■ **Task prompt**
Reproduce the records below exactly, but only between the lines holding "Definition chr_eqb (a" and "between 9 13", inclusive.

■ **Data to examine**
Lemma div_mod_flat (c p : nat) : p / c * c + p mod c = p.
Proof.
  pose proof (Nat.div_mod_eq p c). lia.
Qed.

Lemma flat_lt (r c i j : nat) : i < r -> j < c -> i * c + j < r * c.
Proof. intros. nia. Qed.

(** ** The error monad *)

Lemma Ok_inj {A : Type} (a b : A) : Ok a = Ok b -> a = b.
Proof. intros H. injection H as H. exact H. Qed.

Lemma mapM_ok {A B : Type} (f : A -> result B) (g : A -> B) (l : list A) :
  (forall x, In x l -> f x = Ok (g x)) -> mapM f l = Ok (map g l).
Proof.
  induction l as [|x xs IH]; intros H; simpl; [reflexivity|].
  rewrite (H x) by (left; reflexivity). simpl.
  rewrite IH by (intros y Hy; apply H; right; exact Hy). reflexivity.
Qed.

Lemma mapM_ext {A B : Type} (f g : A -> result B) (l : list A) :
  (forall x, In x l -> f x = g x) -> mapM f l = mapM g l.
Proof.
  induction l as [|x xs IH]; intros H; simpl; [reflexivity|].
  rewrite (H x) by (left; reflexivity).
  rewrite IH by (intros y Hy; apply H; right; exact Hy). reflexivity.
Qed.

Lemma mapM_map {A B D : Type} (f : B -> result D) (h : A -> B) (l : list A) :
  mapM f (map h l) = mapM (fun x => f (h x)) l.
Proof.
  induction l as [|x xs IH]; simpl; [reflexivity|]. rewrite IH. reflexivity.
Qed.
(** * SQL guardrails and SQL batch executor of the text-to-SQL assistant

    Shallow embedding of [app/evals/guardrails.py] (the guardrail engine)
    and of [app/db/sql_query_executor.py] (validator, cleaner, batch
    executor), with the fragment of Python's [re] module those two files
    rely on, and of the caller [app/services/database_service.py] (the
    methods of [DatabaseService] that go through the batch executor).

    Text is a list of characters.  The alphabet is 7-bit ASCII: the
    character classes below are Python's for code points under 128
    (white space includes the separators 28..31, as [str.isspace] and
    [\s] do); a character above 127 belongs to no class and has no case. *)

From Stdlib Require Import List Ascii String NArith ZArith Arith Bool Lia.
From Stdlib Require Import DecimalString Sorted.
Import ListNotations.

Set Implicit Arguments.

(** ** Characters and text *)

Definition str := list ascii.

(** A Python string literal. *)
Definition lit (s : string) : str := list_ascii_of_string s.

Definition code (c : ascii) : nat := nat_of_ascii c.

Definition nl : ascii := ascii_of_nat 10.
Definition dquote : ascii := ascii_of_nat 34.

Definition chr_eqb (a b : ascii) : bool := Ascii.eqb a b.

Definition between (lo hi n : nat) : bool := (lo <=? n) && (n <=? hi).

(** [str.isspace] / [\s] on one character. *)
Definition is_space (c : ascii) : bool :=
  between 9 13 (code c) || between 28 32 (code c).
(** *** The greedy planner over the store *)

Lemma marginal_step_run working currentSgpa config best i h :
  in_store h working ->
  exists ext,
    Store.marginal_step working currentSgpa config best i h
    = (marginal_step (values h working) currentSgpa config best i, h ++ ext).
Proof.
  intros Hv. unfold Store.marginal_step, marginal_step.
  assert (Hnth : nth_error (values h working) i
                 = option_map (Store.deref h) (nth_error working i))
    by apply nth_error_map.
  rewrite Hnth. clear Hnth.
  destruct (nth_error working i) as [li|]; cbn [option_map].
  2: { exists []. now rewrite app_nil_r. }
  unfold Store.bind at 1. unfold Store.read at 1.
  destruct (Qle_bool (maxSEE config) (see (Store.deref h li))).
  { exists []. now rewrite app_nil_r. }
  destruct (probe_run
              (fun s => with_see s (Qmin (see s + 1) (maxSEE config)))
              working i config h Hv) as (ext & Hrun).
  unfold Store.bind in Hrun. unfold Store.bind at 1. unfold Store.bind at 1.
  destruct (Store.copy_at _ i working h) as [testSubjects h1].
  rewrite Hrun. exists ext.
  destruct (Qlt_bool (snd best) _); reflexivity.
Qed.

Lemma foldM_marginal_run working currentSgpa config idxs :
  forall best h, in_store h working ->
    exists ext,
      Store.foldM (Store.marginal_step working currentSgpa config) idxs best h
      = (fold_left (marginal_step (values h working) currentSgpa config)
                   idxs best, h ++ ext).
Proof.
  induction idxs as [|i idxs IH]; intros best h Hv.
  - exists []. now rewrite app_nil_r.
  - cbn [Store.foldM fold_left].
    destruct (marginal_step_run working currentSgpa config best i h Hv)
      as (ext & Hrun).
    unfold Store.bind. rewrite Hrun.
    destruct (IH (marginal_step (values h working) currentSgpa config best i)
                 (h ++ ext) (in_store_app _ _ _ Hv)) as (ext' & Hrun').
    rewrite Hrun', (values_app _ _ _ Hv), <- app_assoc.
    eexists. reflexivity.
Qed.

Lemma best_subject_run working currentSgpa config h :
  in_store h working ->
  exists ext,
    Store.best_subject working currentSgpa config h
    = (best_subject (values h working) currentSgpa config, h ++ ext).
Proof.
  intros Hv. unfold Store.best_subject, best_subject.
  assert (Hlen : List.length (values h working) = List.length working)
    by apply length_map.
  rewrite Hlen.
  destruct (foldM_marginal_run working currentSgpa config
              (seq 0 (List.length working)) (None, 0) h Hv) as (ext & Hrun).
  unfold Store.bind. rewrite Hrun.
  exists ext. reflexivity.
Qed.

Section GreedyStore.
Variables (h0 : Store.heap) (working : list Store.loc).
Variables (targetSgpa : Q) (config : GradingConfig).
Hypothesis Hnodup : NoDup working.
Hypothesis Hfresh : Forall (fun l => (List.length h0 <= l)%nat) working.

--

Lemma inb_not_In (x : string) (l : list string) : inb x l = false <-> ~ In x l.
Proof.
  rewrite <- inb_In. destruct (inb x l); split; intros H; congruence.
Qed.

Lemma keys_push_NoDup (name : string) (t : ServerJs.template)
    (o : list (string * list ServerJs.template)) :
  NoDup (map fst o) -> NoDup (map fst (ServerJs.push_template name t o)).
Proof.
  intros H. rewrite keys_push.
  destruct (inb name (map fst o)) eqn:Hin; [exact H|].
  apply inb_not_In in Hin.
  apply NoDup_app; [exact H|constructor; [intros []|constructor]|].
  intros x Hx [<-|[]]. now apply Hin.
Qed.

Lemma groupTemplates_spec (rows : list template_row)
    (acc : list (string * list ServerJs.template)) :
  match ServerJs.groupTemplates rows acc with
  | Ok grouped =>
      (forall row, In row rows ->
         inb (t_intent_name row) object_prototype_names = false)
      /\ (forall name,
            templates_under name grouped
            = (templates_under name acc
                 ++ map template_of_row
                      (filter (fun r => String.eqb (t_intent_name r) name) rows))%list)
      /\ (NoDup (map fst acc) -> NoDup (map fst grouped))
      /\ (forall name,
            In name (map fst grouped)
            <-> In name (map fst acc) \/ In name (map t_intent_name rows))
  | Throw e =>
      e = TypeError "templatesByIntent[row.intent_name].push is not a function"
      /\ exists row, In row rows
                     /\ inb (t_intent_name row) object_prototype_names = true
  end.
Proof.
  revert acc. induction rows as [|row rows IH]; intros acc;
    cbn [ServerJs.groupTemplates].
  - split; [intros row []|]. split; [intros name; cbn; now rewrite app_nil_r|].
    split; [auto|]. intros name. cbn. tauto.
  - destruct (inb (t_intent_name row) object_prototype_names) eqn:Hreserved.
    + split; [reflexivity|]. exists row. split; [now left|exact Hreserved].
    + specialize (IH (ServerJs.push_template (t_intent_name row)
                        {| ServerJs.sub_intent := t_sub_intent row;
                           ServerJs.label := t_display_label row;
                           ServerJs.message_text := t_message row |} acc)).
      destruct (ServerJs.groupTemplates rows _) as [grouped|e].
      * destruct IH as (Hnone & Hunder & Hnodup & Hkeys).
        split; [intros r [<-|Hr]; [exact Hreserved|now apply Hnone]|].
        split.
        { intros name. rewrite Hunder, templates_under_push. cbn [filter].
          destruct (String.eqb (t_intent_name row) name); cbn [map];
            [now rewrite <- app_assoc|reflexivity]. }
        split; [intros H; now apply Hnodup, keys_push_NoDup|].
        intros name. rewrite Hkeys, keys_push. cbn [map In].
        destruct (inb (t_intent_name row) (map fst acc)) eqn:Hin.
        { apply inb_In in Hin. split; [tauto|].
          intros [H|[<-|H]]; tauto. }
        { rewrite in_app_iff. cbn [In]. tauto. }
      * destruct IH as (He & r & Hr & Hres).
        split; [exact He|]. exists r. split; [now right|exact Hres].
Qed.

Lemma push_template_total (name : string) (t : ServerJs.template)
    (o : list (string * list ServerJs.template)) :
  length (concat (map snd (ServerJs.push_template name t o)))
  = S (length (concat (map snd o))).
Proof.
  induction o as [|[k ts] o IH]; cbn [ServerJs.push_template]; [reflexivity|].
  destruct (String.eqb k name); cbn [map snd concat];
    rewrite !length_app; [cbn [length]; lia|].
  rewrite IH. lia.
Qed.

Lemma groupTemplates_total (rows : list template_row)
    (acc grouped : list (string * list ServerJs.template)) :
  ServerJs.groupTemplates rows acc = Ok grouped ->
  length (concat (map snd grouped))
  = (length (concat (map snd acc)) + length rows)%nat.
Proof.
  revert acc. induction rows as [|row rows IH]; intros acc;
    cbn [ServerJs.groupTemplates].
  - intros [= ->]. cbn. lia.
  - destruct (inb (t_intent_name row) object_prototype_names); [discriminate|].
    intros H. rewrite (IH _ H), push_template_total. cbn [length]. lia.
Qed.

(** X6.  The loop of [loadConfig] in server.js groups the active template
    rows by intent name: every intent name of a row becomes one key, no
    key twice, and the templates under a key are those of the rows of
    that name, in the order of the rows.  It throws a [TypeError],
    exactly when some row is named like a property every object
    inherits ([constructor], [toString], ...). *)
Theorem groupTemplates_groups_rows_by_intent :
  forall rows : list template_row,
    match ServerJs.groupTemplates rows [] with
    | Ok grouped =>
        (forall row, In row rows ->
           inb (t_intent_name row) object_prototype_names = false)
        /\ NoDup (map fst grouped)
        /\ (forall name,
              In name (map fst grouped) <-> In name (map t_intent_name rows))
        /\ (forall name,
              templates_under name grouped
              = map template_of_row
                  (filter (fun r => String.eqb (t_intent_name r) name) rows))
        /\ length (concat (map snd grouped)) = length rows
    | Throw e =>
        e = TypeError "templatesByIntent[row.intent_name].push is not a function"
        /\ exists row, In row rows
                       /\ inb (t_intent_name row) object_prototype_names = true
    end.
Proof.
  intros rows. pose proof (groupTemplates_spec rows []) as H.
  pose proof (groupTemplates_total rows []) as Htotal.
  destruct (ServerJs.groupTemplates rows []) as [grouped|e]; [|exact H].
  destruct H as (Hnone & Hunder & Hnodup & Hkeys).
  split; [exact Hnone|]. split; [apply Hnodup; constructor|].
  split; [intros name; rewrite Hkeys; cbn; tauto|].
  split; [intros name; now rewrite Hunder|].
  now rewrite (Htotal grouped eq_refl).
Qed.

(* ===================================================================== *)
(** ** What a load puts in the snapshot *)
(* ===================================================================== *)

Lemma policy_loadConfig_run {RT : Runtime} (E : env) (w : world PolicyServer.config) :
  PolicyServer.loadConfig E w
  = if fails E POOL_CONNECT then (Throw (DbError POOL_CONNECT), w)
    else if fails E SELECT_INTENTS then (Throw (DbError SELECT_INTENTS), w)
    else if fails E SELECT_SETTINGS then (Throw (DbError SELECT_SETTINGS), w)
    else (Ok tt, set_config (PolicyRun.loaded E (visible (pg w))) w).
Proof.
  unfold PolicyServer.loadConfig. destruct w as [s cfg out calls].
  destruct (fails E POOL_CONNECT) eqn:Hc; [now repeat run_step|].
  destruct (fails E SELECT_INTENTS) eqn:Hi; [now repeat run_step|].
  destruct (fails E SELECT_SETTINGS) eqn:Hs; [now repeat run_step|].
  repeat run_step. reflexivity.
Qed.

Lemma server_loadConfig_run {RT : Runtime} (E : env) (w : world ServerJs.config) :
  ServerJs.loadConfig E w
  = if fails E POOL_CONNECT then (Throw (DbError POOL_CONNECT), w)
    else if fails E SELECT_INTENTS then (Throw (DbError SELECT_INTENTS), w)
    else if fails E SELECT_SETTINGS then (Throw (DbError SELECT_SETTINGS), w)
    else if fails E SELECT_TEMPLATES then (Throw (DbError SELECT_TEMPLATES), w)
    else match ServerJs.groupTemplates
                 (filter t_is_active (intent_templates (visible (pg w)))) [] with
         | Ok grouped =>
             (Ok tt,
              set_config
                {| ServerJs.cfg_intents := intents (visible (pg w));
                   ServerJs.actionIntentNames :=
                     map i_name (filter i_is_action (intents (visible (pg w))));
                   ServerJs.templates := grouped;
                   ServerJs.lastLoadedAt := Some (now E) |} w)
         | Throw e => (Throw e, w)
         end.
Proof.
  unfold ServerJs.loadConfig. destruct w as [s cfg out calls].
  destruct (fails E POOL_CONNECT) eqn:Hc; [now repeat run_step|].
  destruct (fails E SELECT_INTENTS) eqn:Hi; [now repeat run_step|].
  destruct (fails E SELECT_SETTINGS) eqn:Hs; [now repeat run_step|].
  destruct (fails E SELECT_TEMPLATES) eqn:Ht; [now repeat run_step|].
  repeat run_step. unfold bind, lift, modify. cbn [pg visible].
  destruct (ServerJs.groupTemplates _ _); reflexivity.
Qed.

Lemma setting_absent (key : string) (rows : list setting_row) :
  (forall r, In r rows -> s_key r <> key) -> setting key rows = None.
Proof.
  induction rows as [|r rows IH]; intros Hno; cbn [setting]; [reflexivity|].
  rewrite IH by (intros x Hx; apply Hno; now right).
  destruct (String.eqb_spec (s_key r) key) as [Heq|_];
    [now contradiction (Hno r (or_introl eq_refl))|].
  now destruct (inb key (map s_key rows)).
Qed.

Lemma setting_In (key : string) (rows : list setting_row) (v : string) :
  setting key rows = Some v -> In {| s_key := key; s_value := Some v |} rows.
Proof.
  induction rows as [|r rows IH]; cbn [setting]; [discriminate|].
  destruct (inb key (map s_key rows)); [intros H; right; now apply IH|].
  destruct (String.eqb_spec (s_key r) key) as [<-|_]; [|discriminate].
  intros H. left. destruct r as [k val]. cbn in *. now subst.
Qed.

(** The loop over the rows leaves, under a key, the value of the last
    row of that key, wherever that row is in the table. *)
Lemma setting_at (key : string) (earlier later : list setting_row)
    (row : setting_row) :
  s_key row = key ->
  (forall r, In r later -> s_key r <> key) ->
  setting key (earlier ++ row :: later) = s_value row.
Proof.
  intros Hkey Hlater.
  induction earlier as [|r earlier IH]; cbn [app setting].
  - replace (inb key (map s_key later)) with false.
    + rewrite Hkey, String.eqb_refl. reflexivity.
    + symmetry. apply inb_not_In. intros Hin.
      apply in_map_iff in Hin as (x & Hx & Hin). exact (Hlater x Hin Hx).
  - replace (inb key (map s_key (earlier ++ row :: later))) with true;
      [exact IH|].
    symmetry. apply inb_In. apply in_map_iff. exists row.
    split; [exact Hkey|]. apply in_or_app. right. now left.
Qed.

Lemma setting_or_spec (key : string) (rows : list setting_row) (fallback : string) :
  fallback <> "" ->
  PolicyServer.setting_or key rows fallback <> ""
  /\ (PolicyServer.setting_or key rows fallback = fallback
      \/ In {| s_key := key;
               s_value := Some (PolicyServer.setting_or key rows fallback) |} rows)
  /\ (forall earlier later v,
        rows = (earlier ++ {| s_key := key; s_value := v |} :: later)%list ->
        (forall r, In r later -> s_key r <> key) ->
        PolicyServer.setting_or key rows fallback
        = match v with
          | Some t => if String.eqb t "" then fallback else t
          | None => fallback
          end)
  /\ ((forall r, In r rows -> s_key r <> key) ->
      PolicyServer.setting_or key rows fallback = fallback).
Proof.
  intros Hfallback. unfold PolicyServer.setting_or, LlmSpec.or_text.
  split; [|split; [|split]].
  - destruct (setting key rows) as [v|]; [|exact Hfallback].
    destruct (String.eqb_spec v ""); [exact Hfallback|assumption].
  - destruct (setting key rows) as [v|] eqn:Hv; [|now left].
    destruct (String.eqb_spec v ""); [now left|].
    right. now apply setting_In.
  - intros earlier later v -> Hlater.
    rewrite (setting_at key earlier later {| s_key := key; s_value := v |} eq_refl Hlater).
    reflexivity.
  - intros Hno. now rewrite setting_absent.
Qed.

==

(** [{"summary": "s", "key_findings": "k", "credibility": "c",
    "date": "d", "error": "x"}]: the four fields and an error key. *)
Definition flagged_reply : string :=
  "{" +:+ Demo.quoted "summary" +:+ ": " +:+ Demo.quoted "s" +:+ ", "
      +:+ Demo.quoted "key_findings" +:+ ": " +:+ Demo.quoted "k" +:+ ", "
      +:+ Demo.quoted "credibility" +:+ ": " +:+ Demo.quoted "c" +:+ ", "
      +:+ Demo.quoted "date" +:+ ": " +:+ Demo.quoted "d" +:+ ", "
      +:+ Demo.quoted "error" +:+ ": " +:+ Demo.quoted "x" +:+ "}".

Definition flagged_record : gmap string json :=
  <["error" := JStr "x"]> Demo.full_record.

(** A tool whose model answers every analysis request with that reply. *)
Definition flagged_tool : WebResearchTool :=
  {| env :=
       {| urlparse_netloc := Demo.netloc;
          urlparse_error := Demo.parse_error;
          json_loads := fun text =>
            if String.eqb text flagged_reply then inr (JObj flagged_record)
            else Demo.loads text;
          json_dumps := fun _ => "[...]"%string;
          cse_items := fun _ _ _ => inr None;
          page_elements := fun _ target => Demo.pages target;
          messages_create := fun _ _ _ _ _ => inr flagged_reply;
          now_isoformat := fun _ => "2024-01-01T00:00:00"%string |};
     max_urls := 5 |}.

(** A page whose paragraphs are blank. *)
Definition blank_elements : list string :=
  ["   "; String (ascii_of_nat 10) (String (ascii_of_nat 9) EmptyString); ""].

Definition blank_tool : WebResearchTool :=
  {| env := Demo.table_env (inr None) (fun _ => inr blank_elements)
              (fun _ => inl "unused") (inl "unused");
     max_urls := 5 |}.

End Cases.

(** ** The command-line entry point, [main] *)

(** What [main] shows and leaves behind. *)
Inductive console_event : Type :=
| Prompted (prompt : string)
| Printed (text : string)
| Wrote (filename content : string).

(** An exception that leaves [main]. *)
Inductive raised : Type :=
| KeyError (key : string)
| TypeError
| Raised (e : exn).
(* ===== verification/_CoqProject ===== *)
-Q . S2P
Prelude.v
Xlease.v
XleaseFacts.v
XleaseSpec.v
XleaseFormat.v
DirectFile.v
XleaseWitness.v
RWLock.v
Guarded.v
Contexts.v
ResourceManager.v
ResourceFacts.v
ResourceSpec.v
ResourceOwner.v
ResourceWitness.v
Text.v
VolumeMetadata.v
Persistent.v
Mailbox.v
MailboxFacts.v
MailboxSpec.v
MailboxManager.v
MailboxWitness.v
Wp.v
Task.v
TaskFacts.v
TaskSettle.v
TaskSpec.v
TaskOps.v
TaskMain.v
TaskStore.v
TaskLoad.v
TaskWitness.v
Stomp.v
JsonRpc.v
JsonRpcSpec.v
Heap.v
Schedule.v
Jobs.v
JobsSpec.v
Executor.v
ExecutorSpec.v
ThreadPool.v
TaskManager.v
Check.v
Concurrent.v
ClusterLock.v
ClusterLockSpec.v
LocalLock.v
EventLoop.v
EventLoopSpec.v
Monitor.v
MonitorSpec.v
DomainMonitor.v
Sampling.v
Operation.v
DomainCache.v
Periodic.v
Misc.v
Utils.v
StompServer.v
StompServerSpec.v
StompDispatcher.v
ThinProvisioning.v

■ **Answer space**
Definition chr_eqb (a b : ascii) : bool := Ascii.eqb a b.

Definition between (lo hi n : nat) : bool := (lo <=? n) && (n <=? hi).

(** [str.isspace] / [\s] on one character. *)
Definition is_space (c : ascii) : bool :=
  between 9 13 (code c) || between 28 32 (code c).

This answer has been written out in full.